Kernel development
Brief items
Kernel release status
The 3.17 kernel was released on October 5 (announcement), so there is no development kernel as of this writing. The flow of patches into the mainline repository for the 3.18 development cycle has begun; see the separate article below for details on what has been merged so far.Stable updates: 3.16.4, 3.14.20, and 3.10.56 were released on October 5. The 3.10.57, 3.14.21, and 3.16.5 updates are in the review process as of this writing; they can be expected on or after October 9.
Quotes of the week
A Git repository for Fedora's kernel
Josh Boyer describes the new repository he has put together to hold the Fedora kernel. "I thought the tree itself could still be more useful to people as well. As the last commit of each update, I include the generated kernel configs that we build the kernel with. Our config setup in the package is somewhat confusing to people that don't work with it daily, and it's not obvious how all the fragments go together. This has them all in one place."
Kernel development news
3.18 Merge window part 1
Linus had stated his intent to take a week off from merging patches before starting the 3.18 merge window around October 12. Even so, somehow, a few thousand (2936, to be precise) changesets showed up in the mainline repository when nobody was looking. The initial pulls have a focus toward driver code (including the staging tree), but there are a few other items in the mix as well.User-visible changes merged so far include:
- The arm64 architecture now has support for just-in-time compilation
of extended Berkeley packet filter (eBPF) programs.
- The cryptographic layer has gained support for multibuffer
operations. The idea here is to use parallel hardware operations to
perform the same transform on multiple buffers concurrently. In 3.18,
there is an implementation of SHA1 that can make use of this feature.

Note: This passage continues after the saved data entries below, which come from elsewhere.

(* ===== verification/StateRoot.v ===== *)
(** The state root of the Gateway
    ([src/internal/services/gateway/state_root_service.go] and [TokenKeymapHash] of
    [src/internal/services/scrubbing/boundary.go]).

    The bound root is the SHA-256 of one line per active row, read in three queries;
    a cache keyed by [state_version] saves the queries.  The environment of a call says
    what the database holds when each query runs, so writers may act between them. *)
From S2P Require Import Prelude Errors Encoding Sha256 Timestamp Envelope Sqlite Json JsonEncode StateStore.
From Stdlib Require Import String Ascii List ZArith Lia Bool.
From stdpp Require Import base strings list gmap sorting pretty.
Open Scope string_scope.

(** ** Rows as text *)

(** The values [writeRowToHash] takes; any other type is an error. *)
Inductive hash_value := VS (s : string) | VI (z : Z) | VOther.

(** A quotation mark and a line feed. *)
Definition dq : string := String "034" "".
Definition nl : string := String "010" "".

Definition value_text (v : hash_value) : result string :=
  match v with
  | VS s => Ok (dq +:+ s +:+ dq)
  | VI z => Ok (pretty z)
  | VOther => Err (Errorf "%w: %T" [Sentinel "ErrStateRootUnsupportedType"])
  end.

Fixpoint values_text (vs : list hash_value) : result string :=
  match vs with
  | [] => Ok ""
  | [v] => value_text v
  | v :: vs => let? t := value_text v in let? ts := values_text vs in Ok (t +:+ "," +:+ ts)
  end.

(** What [writeRowToHash] writes. *)
Definition writeRowToHash (table : string) (values : list hash_value) : result string :=
  let? ts := values_text values in
  Ok ("{" +:+ dq +:+ "table" +:+ dq +:+ ":" +:+ dq +:+ table +:+ dq +:+ "," +:+ dq +:+ "values" +:+ dq +:+ ":[" +:+ ts +:+ "]}" +:+ nl).

Fixpoint write_rows (rows : list (string * list hash_value)) : result string :=
  match rows with
  | [] => Ok ""
  | (table, values) :: rows =>
      let? t := writeRowToHash table values in let? ts := write_rows rows in Ok (t +:+ ts)
  end.

(** SQLite's [hex]. *)
Definition hex_upper (d : Z) : ascii := byte_of (if (d <? 10)%Z then 48 + d else 55 + d).
Fixpoint sql_hex (s : string) : string :=
  match s with
  | EmptyString => ""
  | String c s => String (hex_upper (byte_val c / 16)) (String (hex_upper (byte_val c mod 16)) (sql_hex s))
  end.

(** ** Queries *)

(** ORDER BY the two columns of the key. *)
Definition pair_le (a b : string * string) : Prop := if String.eqb a.1 b.1 then str_le a.2 b.2 else str_le a.1 b.1.
#[export] Instance pair_le_dec a b : Decision (pair_le a b).
Proof. unfold pair_le. destruct (String.eqb a.1 b.1); apply _. Defined.

(** The rows of a table in the order of a relation on its keys. *)
Definition ordered {K V} `{Countable K} (R : K -> K -> Prop) `{forall a b, Decision (R a b)} (m : gmap K V) : list (K * V) :=
  omap (fun k => match m !! k with Some v => Some (k, v) | None => None end) (merge_sort R (map fst (map_to_list m))).

Definition coalesce (o : option string) : string := match o with Some s => s | None => "" end.

Definition kv_active (tier now : string) (k : string) (cols : string * option string * string) : bool :=
  String.eqb cols.2 tier && live now cols.1.2.

(** SELECT collection, id, data. *)
Definition doc_rows (db : state_db) : list (string * list hash_value) :=
  map (fun x => ("documents", [VS x.1.1; VS x.1.2; VS x.2])) (ordered pair_le (doc_view db)).

(** SELECT key, value, COALESCE(expires_at, '') of the active rows of a tier, cache
    entries left out. *)
Definition kv_rows (table tier now : string) (db : state_db) : list (string * list hash_value) :=
  map (fun x => (table, [VS x.1; VS x.2.1.1; VS (coalesce x.2.1.2)]))
    (ordered str_le (selected (kv_active tier now) (kv_view db))).

Definition blob_active (tier now : string) (k : string * string) (cols : Z * string * string * option string * string) : bool :=
  String.eqb cols.2 tier && live now cols.1.2.

(** SELECT namespace, id, size, content_type, hex(data), COALESCE(expires_at, ''). *)
Definition blob_rows (table tier now : string) (db : state_db) : list (string * list hash_value) :=
  map (fun x => (table, [VS x.1.1; VS x.1.2; VI x.2.1.1.1.1; VS x.2.1.1.1.2; VS (sql_hex x.2.1.1.2); VS (coalesce x.2.1.2)]))
    (ordered pair_le (selected (blob_active tier now) (blob_view db))).

(** ** The token keymap *)

(** [TokenKeymapHash]: empty for an empty map. *)
Definition TokenKeymapHash (tokenMap : gmap string string) : string :=
  match ordered str_le tokenMap with
  | [] => ""
  | l => sha256_hex (str_join "" (map (fun x => x.1 +:+ ":" +:+ x.2 +:+ nl) l))
  end.

Definition keymap_rows (provider : option (gmap string string)) : list (string * list hash_value) :=
  match provider with
  | None => []
  | Some m => if str_nonempty (TokenKeymapHash m) then [("token_keymap", [VS (TokenKeymapHash m)])] else []
  end.

(** ** The roots *)

(** One call of the service: the database as each statement finds it, the statements
    that fail, the clock and the keymap. *)
Record root_env := {
  snap : nat -> state_db; q_fault : nat -> option gerr; root_now : gotime;
  provider : option (gmap string string); persist_fault : option gerr
}.

(** A query of [hashTableToStream] with the lines its rows give. *)
Definition hashTableToStream (fault : option gerr) (name : string) (rows : list (string * list hash_value)) : result string :=
  match fault with
  | Some e => Err (Errorf "%w: %v" [Sentinel name])
  | None => match write_rows rows with
            | Ok t => Ok t
            | Err e => Err (Errorf "%w: %v" [Sentinel name])
            end
  end.

(** [calculateStateRoot]; its statements are numbered from [i]. *)
Definition calculateStateRoot (e : root_env) (i : nat) : result string :=
  let now := FormatTimestamp (root_now e) in
  let? docs := hashTableToStream (q_fault e i) "ErrStateRootHashDocuments" (doc_rows (snap e i)) in
  let? kvs := hashTableToStream (q_fault e (i + 1)) "ErrStateRootHashKVStore" (kv_rows "kv_store" "bound" now (snap e (i + 1))) in
  let? bs := hashTableToStream (q_fault e (i + 2)) "ErrStateRootHashBlobs" (blob_rows "blobs" "bound" now (snap e (i + 2))) in
  let? keymap := write_rows (keymap_rows (provider e)) in
  Ok (sha256_hex (docs +:+ kvs +:+ bs +:+ keymap)).

Definition calculateObservedStateRoot (e : root_env) (i : nat) : result string :=
  let now := FormatTimestamp (root_now e) in
  let? kvs := hashTableToStream (q_fault e i) "ErrStateRootHashKVStore" (kv_rows "kv_store_observed" "observed" now (snap e i)) in
  let? bs := hashTableToStream (q_fault e (i + 1)) "ErrStateRootHashBlobs" (blob_rows "blobs_observed" "observed" now (snap e (i + 1))) in
  Ok (sha256_hex (kvs +:+ bs)).

(** ** The cache *)

Record root_cache := {
  cachedStateRoot : string; cachedStateVersion : Z; cachedObservedRoot : string; cachedObservedVersion : Z
}.

Definition InvalidateCache (c : root_cache) : root_cache :=
  {| cachedStateRoot := ""; cachedStateVersion := 0; cachedObservedRoot := ""; cachedObservedVersion := 0 |}.
Definition NewStateRootService : root_cache :=
  {| cachedStateRoot := ""; cachedStateVersion := 0; cachedObservedRoot := ""; cachedObservedVersion := 0 |}.

(** [GetCurrentStateRoot]: statement 0 reads the version, 1 to 3 the tables.  The root
    is also written to a table that nothing here reads. *)
Definition GetCurrentStateRoot (e : root_env) (c : root_cache) : result string * root_cache :=
  match q_fault e 0 with
  | Some err => (Err (Errorf "failed to read state_version: %w" [err]), c)
  | None =>
      let currentVersion := version (snap e 0) in
      if (currentVersion =? cachedStateVersion c)%Z && str_nonempty (cachedStateRoot c) then (Ok (cachedStateRoot c), c)
      else match calculateStateRoot e 1 with
           | Err err => (Err (Errorf "%w: %v" [Sentinel "ErrStateRootCalculate"]), c)
           | Ok root =>
               let c := {| cachedStateRoot := root; cachedStateVersion := currentVersion;
                           cachedObservedRoot := cachedObservedRoot c; cachedObservedVersion := cachedObservedVersion c |} in
               (match persist_fault e with
                | Some err => Err (Errorf "%w: %v" [Sentinel "ErrStateRootPersist"])
                | None => Ok root
                end, c)
           end
  end.

Definition GetObservedStateRoot (e : root_env) (c : root_cache) : result string * root_cache :=
  let calculated := match calculateObservedStateRoot e 1 with
                    | Ok root => Ok root
                    | Err err => Err (Errorf "%w: %v" [Sentinel "ErrStateRootCalculate"])
                    end in
  match q_fault e 0 with
  | Some err => (calculated, c)
  | None =>
      let currentVersion := version (snap e 0) in
      if (currentVersion =? cachedObservedVersion c)%Z && str_nonempty (cachedObservedRoot c) then (Ok (cachedObservedRoot c), c)
      else match calculated with
           | Err err => (Err err, c)
           | Ok root => (Ok root, {| cachedStateRoot := cachedStateRoot c; cachedStateVersion := cachedStateVersion c;
                                     cachedObservedRoot := root; cachedObservedVersion := currentVersion |})
           end
  end.

(** ** The roots of a database that stands still *)

Definition root_rows (now : gotime) (keymap : option (gmap string string)) (db : state_db) : list (string * list hash_value) :=
  (doc_rows db ++ kv_rows "kv_store" "bound" (FormatTimestamp now) db ++
   blob_rows "blobs" "bound" (FormatTimestamp now) db ++ keymap_rows keymap)%list.

Definition observed_rows (now : gotime) (db : state_db) : list (string * list hash_value) :=
  (kv_rows "kv_store_observed" "observed" (FormatTimestamp now) db ++
   blob_rows "blobs_observed" "observed" (FormatTimestamp now) db)%list.

Definition rows_root (rows : list (string * list hash_value)) : string :=
  match write_rows rows with Ok t => sha256_hex t | Err _ => "" end.

(** ** The rows depend on the view alone *)

Lemma write_rows_app l1 l2 :
  write_rows (l1 ++ l2)%list = let? a := write_rows l1 in let? b := write_rows l2 in Ok (a +:+ b).
Proof.
  induction l1 as [|[t vs] l1 IH]; cbn; [by destruct (write_rows l2)|].
  destruct (writeRowToHash t vs); cbn; [|done]. rewrite IH. destruct (write_rows l1); cbn; [|done].
  destruct (write_rows l2); cbn; [|done]. by rewrite string_app_assoc.
Qed.

Lemma stream_Ok fault name rows t : hashTableToStream fault name rows = Ok t -> write_rows rows = Ok t.
Proof. unfold hashTableToStream. destruct fault; [done|]. by destruct (write_rows rows). Qed.

Lemma doc_rows_view db db' : same_view db db' -> doc_rows db' = doc_rows db.
Proof. intros (H & _ & _). unfold doc_rows. by rewrite H. Qed.
Lemma kv_rows_view table tier now db db' : same_view db db' -> kv_rows table tier now db' = kv_rows table tier now db.
Proof. intros (_ & H & _). unfold kv_rows. by rewrite H. Qed.
Lemma blob_rows_view table tier now db db' : same_view db db' -> blob_rows table tier now db' = blob_rows table tier now db.
Proof. intros (_ & _ & H). unfold blob_rows. by rewrite H. Qed.

Lemma root_rows_view now km db db' : same_view db db' -> root_rows now km db' = root_rows now km db.
Proof. intros H. unfold root_rows. by rewrite (doc_rows_view _ _ H), (kv_rows_view _ _ _ _ _ H), (blob_rows_view _ _ _ _ _ H). Qed.
Lemma observed_rows_view now db db' : same_view db db' -> observed_rows now db' = observed_rows now db.
Proof. intros H. unfold observed_rows. by rewrite (kv_rows_view _ _ _ _ _ H), (blob_rows_view _ _ _ _ _ H). Qed.

(** A calculation over snapshots that agree with one database. *)
Lemma calculate_quiet e i db root :
  (forall j, (i <= j < i + 3)%nat -> same_view db (snap e j)) -> calculateStateRoot e i = Ok root ->
  root = rows_root (root_rows (root_now e) (provider e) db).
Proof.
  intros Hv H. unfold calculateStateRoot in H.
  destruct (hashTableToStream (q_fault e i) _ _) as [docs|] eqn:H1; [cbn [rbind] in H|done]. apply stream_Ok in H1.
  destruct (hashTableToStream (q_fault e (i + 1)) _ _) as [kvs|] eqn:H2; [cbn [rbind] in H|done]. apply stream_Ok in H2.
  destruct (hashTableToStream (q_fault e (i + 2)) _ _) as [bs|] eqn:H3; [cbn [rbind] in H|done]. apply stream_Ok in H3.
  destruct (write_rows (keymap_rows (provider e))) as [k|] eqn:H4; [cbn [rbind] in H|done]. injection H as <-.
  rewrite (doc_rows_view db) in H1 by (apply Hv; lia). rewrite (kv_rows_view _ _ _ db) in H2 by (apply Hv; lia).
  rewrite (blob_rows_view _ _ _ db) in H3 by (apply Hv; lia).
  unfold rows_root, root_rows. by rewrite !write_rows_app, H1, H2, H3, H4.
Qed.

Lemma calculate_observed_quiet e i db root :
  (forall j, (i <= j < i + 2)%nat -> same_view db (snap e j)) -> calculateObservedStateRoot e i = Ok root ->
  root = rows_root (observed_rows (root_now e) db).
Proof.
  intros Hv H. unfold calculateObservedStateRoot in H.
  destruct (hashTableToStream (q_fault e i) _ _) as [kvs|] eqn:H2; [cbn [rbind] in H|done]. apply stream_Ok in H2.
  destruct (hashTableToStream (q_fault e (i + 1)) _ _) as [bs|] eqn:H3; [cbn [rbind] in H|done]. apply stream_Ok in H3.
  injection H as <-. rewrite (kv_rows_view _ _ _ db) in H2 by (apply Hv; lia).
  rewrite (blob_rows_view _ _ _ db) in H3 by (apply Hv; lia).
  unfold rows_root, observed_rows. by rewrite !write_rows_app, H2, H3.
Qed.

(** ** The service among writers *)

Section history.
Context (glob : string -> string -> bool).
(** What the clock and the keymap may read. *)
Context (P : gotime -> option (gmap string string) -> Prop).
Lemma dispatch_by_action_witness :
  let event := "g8e.v1.operator.inference.requested" in
  (exists h, find_key ActionTypeInference (actionHandlers ex_service) = Some h /\
     ex_run true event "a" = run_handler ex_decode (fun _ => Ok "{}") (fun r => Ok r) (ex_answer true) ex_service h (ex_msg event "a") /\
     (ActionTypeInference ∉ catalog_actions -> ActionTypeInference ∉ self_typed_actions ->
      payload_message event = payload_type ActionTypeInference)) \/
  (err_of (ex_run true event "a").2 "ErrTxUnknownActionType" = true /\ (ex_run true event "a").1 = [] /\
   (gatewayMode ex_service = false /\ ActionTypeInference ∈ map fst buildGatewayHandlers \/
    platformEnrollment ex_service = false /\ ActionTypeInference ∈ map fst registerPlatformEnrollmentHandlers)).
Proof.
  apply (dispatch_by_action ex_decode (fun _ => Ok "{}") (fun r => Ok r) (ex_answer true) ex_service
    "g8e.v1.operator.inference.requested" ActionTypeInference (ex_msg "g8e.v1.operator.inference.requested" "a")).
  vm_compute. reflexivity.
Defined.

Lemma attempt_settled_witness :
  let msg := ex_msg "g8e.v1.operator.inference.requested" "attempt-1" in
  settled_run (fun r => Ok r) (ex_answer true) "attempt-1" msg 1
    (handleInferenceRequestSync ex_decode (fun r => Ok r) (ex_answer true) ex_service msg).
Proof.
  apply attempt_settled; [exact eq_refl | exact eq_refl | exact eq_refl | discriminate].
Defined.

Lemma summary_bounded_witness :
  @None InferenceResult = None /\ exists full, summary_source (ex_answer true) [EgMcpCall "lookup" "{}" "session"] full /\
    (exists rest, full = "ran lookup" +:+ rest) /\
    ((Z.of_nat (String.length "ran lookup") <= ReceiptSummaryMaxBytes)%Z \/
     "ran lookup" = full /\ exists tool args native, [EgMcpCall "lookup" "{}" "session"] = [EgMcpCall tool args "session"] /\
       mcpGateway ex_service = Some native /\ (tool = "read_field" \/ native tool = true)).
Proof.
  apply (summary_bounded ex_decode (fun _ => Ok "{}") (fun r => Ok r) (ex_answer true) ex_service
    "g8e.v1.operator.mcp.call.requested" ActionTypeMcpCall (ex_msg "g8e.v1.operator.mcp.call.requested" "lookup")).
  - vm_compute. reflexivity.
  - set_solver.
  - vm_compute. reflexivity.
Defined.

- The NFS server now supports the NFS 4.2 SEEK operation,
allowing the implementation of the Linux SEEK_HOLE and
SEEK_DATA lseek() options.
- The F2FS filesystem supports atomic writes (where a series of
operations succeeds or fails as a unit) via filesystem-specific
ioctl() operations. F2FS has also gained support for the
FITRIM (discard) operation.
- New hardware support includes:
- Human input/output:
PenMount 6000 touch controllers,
TI DRV260X and DRV2667 haptic controllers,
TI Palmas power buttons, and
MAXIM MAX77693 haptic controllers.
- Miscellaneous:
Freescale i.MX21 pin control units,
Qualcomm APQ8084 pin controllers,
Broadcom BCM53xx SPI controllers,
APM X-Gene true random number generators,
Maxim MAX5821 digital-to-analog converters,
Bosch BMC150 accelerometers,
Bosch BMG160 tri-axis gyro sensors,
Texas Instruments ADC128S052 analog-to-digital converters (ADCs),
Rockchip SARADC ADCs,
Dyna Image AL3320A ambient light sensors,
Fintek F81216A LPC to 4 UARTs,
Amlogic Meson serial ports, and
Mediatek serial ports.
- Regulators:
Dialog Semiconductor DA9213 regulators,
HiSilicon Hi6421 PMIC voltage regulators,
Intersil ISL9305 regulators,
Qualcomm RPM regulators,
Maxim 77802 regulators,
Rockchip RK808 power regulators, and
Ricoh RN5T618 voltage regulators.
- USB: Xilinx USB2 peripheral controllers, ST Microelectronics OHCI/EHCI controllers, Renesas R-Car generation 2 USB PHYs, STMicroelectronics USB2 picoPHYs, STMicroelectronics STiH41x USB transceivers, National Instruments USB-6501 controllers, and Richtek RT8973A USB port accessory detectors.
- Human input/output:
PenMount 6000 touch controllers,
TI DRV260X and DRV2667 haptic controllers,
TI Palmas power buttons, and
MAXIM MAX77693 haptic controllers.
Changes visible to kernel developers include:
- A few kernel "tinification" patches have been merged for those trying
to build the smallest kernels possible. In 3.18 the table describing
processor capability bits and the madvise() and
fadvise() system calls can be configured out.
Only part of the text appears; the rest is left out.